People come to faith through seemingly numberless avenues. Many come as children. They grew up in a home where matters of faith made sense. They still had to make the belief their own, but it was a natural development.
Others believe as children in spite of their home. What they saw going on between their parents was enough to make them look for something else. Something better.
Others come as a result of their own suffering while still others come as a result of the suffering of others. They are impressed by the calm and confidence and want to know more.
Some come to Christ out of love. They understand what Christ did and why he did it and are overwhelmed. Then there are those that come out of fear.
Many would say this is the weakest reason for coming to faith. Fear is seldom a good motive to do anything. But notice the caveat, “seldom.” When the house is on fire, when the vehicle is coming in your direction, when you will fail if you don’t study. Any time the fear is real it can serve a very good purpose.

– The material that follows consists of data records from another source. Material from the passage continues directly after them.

(* ===== verification/ConfigurationFacts.v ===== *)
(** * What a configuration that loads guarantees

    A configuration that is accepted has in each setting a value of the type of
    its default, but for the settings listed here, and its resync mode reindexes
    everything. *)

From S2P Require Import Prelude Configuration.

(** ** Types *)

Definition same_type (d v : js_value) : bool :=
  match d with
  | Boolean _ => has_type TBoolean v
  | Number _ => has_type TNumber v
  | String _ => has_type TString v
  | Array _ => has_type TArray v
  | Undefined => is_undefined v || has_type TString v
  | Null | Object _ => false
  end.

Definition type_of (d : js_value) : option js_type :=
  match d with
  | Boolean _ => Some TBoolean | Number _ => Some TNumber | String _ | Undefined => Some TString | Array _ => Some TArray | Null | Object _ => None
  end.

(** The settings that may also be falsy: [false], [0] or the empty text. *)
Definition falsy_allowed : list (string * string) :=
  [("DOCS", "ENABLED"); ("API", "ENABLED"); ("INDEXER", "ENABLED"); ("SSH", "ENABLED"); ("API", "MAXIMUM_PENDING_REQUESTS_PER_THREADS");
   ("API", "BATCH_PROCESSING_SIZE"); ("API", "MAXIMUM_PARALLEL_BLOCK_QUERY"); ("API", "MAXIMUM_TRANSACTION_BROADCAST");
   ("API", "MAXIMUM_PARALLEL_EPOCH_QUERY"); ("API", "EPOCH_CACHE_SIZE"); ("API", "MAXIMUM_PENDING_CALL_REQUESTS"); ("API", "UTXO_LIMIT");
   ("API", "MAXIMUM_REQUESTS_PER_BATCH"); ("API", "THREADS")]%string.

(** The settings whose type is not checked, or only against the names of an enum;
    the ports and the simulation only under a condition. *)
Definition untyped : list (string * string) :=
  [("BITCOIN", "NETWORK"); ("INDEXER", "STORAGE_TYPE"); ("INDEXER", "BLOCK_UPDATE_METHOD"); ("DOCS", "PORT"); ("API", "PORT"); ("API", "WEBSOCKET"); ("API", "MEMPOOL");
   ("BLOCKCHAIN", "BITCOIND_USERNAME"); ("BLOCKCHAIN", "BITCOIND_PASSWORD"); ("DATABASE", "DATABASE_NAME"); ("DATABASE", "HOST");
   ("DATABASE", "PORT"); ("DATABASE", "AUTH"); ("DEV", "SIMULATE_HIGH_GAS_USAGE"); ("P2P", "MAXIMUM_INCOMING_PENDING_PEERS");
   ("OP_NET", "DISABLE_SCANNED_BLOCK_STORAGE_CHECK")]%string.

Definition checks_of (section : string) : list check :=
  default [] (JsMap.get
    [("DOCS", DOCS_checks); ("PLUGINS", PLUGINS_checks); ("API", app API_checks API_more_checks); ("BLOCKCHAIN", BLOCKCHAIN_checks);
     ("INDEXER", INDEXER_checks); ("RPC", RPC_checks); ("OP_NET", OP_NET_checks); ("BITCOIN", BITCOIN_checks); ("POC", POC_checks);
     ("P2P", P2P_checks); ("MEMPOOL", MEMPOOL_checks); ("SSH", SSH_checks); ("EPOCH", EPOCH_checks); ("DEV", DEV_checks);
     ("DATABASE_AUTH", DATABASE_AUTH_checks)]%string section).

#[local] Instance js_type_eq : EqDecision js_type.
Proof. solve_decision. Defined.

Definition strict (l : list check) (key : string) (t : js_type) : bool :=
  existsb (λ c, match c with Optional k t' _ | Required k t' _ => bool_decide (k = key) && bool_decide (t' = t) | _ => false end) l.
Definition loose (l : list check) (key : string) (t : js_type) : bool :=
  existsb (λ c, match c with WhenTruthy k t' _ => bool_decide (k = key) && bool_decide (t' = t) | _ => false end) l.

(** ** Checks *)

Lemma run_checks_app l l' s : run_checks (l ++ l') s = Ok tt ↔ run_checks l s = Ok tt ∧ run_checks l' s = Ok tt.
Proof. induction l as [|c l IH]; cbn; [naive_solver|]. case_match; [naive_solver|done]. Qed.

Lemma run_checks_condition l s c : run_checks l s = Ok tt → c ∈ l → condition c s = false.
Proof.
  induction l as [|c' l IH]; cbn; [by intros _ ?%elem_of_nil|]. case_match eqn:Hc; [done|]. intros Hr [->|Hin]%elem_of_cons; [done|auto].
Qed.

Lemma strict_spec l s key t : run_checks l s = Ok tt → strict l key t = true → prop s key = Undefined ∨ has_type t (prop s key) = true.
Proof.
  intros Hr (c & Hin%list_elem_of_In & Hc)%existsb_exists. apply (run_checks_condition l s c Hr) in Hin.
  destruct c; try done; apply andb_true_iff in Hc as [->%bool_decide_eq_true ->%bool_decide_eq_true]; cbn in Hin;
    destruct (prop s key); cbn in *; auto; right; destruct t; done.
Qed.

Lemma loose_spec l s key t : run_checks l s = Ok tt → loose l key t = true → truthy (prop s key) = false ∨ has_type t (prop s key) = true.
Proof.
  intros Hr (c & Hin%list_elem_of_In & Hc)%existsb_exists. apply (run_checks_condition l s c Hr) in Hin.
  destruct c; try done. apply andb_true_iff in Hc as [->%bool_decide_eq_true ->%bool_decide_eq_true]. cbn in Hin.
  destruct (truthy (prop s key)); [right|by left]. by apply negb_false_iff.
Qed.

(** Every section that is there passes its checks. *)
Lemma sections_checked p section :
  verifySections p = Ok tt → truthy (prop p section) = true → run_checks (checks_of section) (prop p section) = Ok tt.
Proof.
  intros Hv Ht. unfold verifySections, verifySection, verifyAPI, verifySection in Hv.
  assert (∀ s, prop p section = s → ∀ l, (if truthy s then run_checks l s else Ok tt) = Ok tt → run_checks l s = Ok tt) as Hr by (intros s <- l; by rewrite Ht).
  unfold checks_of. cbn [JsMap.get].
  repeat match type of Hv with (_ ← ?x; _) = Ok tt => let E := fresh "E" in destruct x as [[]|] eqn:E; cbn [mbind result_bind] in Hv; [|discriminate Hv] end.
  repeat (case_decide; [subst section; cbn [from_option default]; eauto|]); try done.
  rewrite Ht in *. apply run_checks_app. split; [done|].
  match goal with H : (_ ← run_checks API_more_checks _; _) = Ok tt |- _ => destruct (run_checks API_more_checks (prop p "API")) as [[]|] eqn:E'; [done|discriminate H] end.
Qed.

(** ** Merging *)

Definition fields_of (v : js_value) : list (string * js_value) := match v with Object fields => fields | _ => [] end.

Definition merged (s : js_value) (fields : list (string * js_value)) : js_value := Object (map (λ e, (e.1, coalesce (prop s e.1) e.2)) fields).

Lemma merge_ok section p c fields : default_of section = Some (Object fields) → merge section p c = Ok (JsMap.set c section (merged (prop p section) fields)).
Proof. intros H. unfold merge. by rewrite H. Qed.

Lemma merged_prop s fields key v : JsMap.get fields key = Some v → prop (merged s fields) key = coalesce (prop s key) v.
Proof.
  unfold merged. cbn. induction fields as [|[k d] fields IH]; cbn; [done|]. case_decide; [|done]. intros [= ->]. by subst.
Qed.

Lemma section_of_set c k v section : section_of (JsMap.set c k v) section = if decide (k = section) then v else section_of c section.
Proof. unfold section_of. rewrite JsMap.get_set. by case_decide. Qed.

Lemma prop_set_prop o k v key : prop (set_prop o k v) key = match o with Object _ => if decide (k = key) then v else prop o key | _ => Undefined end.
Proof. destruct o; try done. cbn. rewrite JsMap.get_set. by case_decide. Qed.

(** The configuration before the resync mode: every section merged with its
    default, and the two nested ones. *)
Definition loaded (p : js_value) (c : config) : Prop :=
  (∀ section fields, default_of section = Some (Object fields) → section ≠ "API"%string → section_of c section = merged (prop p section) fields) ∧
  (∀ key d, JsMap.get (fields_of default_API) key = Some d → key ≠ "WEBSOCKET"%string → key ≠ "MEMPOOL"%string →
     prop (section_of c "API") key = coalesce (prop (prop p "API") key) d).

In Letters to Malcolm: Chiefly on Prayer, C. S. Lewis agrees that fear is not a noble motive. But he also agrees that it can be used for a noble purpose. He writes,
“Servile fear is, to be sure, the lowest form of religion. But a god such that there could never be occasion for even servile fear, a safe god, a tame god, soon proclaims himself to any sound mind as a fantasy. I have met no people who fully disbelieved in Hell and also had a living and life-giving belief in Heaven.”1
I doubt we will ever lack for books and conversations on Heaven. It’s too bad so few of them are living and life-giving by seriously considering the other side.
“And these will go away into eternal punishment, but the righteous into eternal life.” – Matthew 25:46.
- C. S. Lewis, Letters to Malcolm: Chiefly on Prayer (Mariner Books, Houghton Mifflin Harcourt Publishing Company, 2012), 76. Italics in original.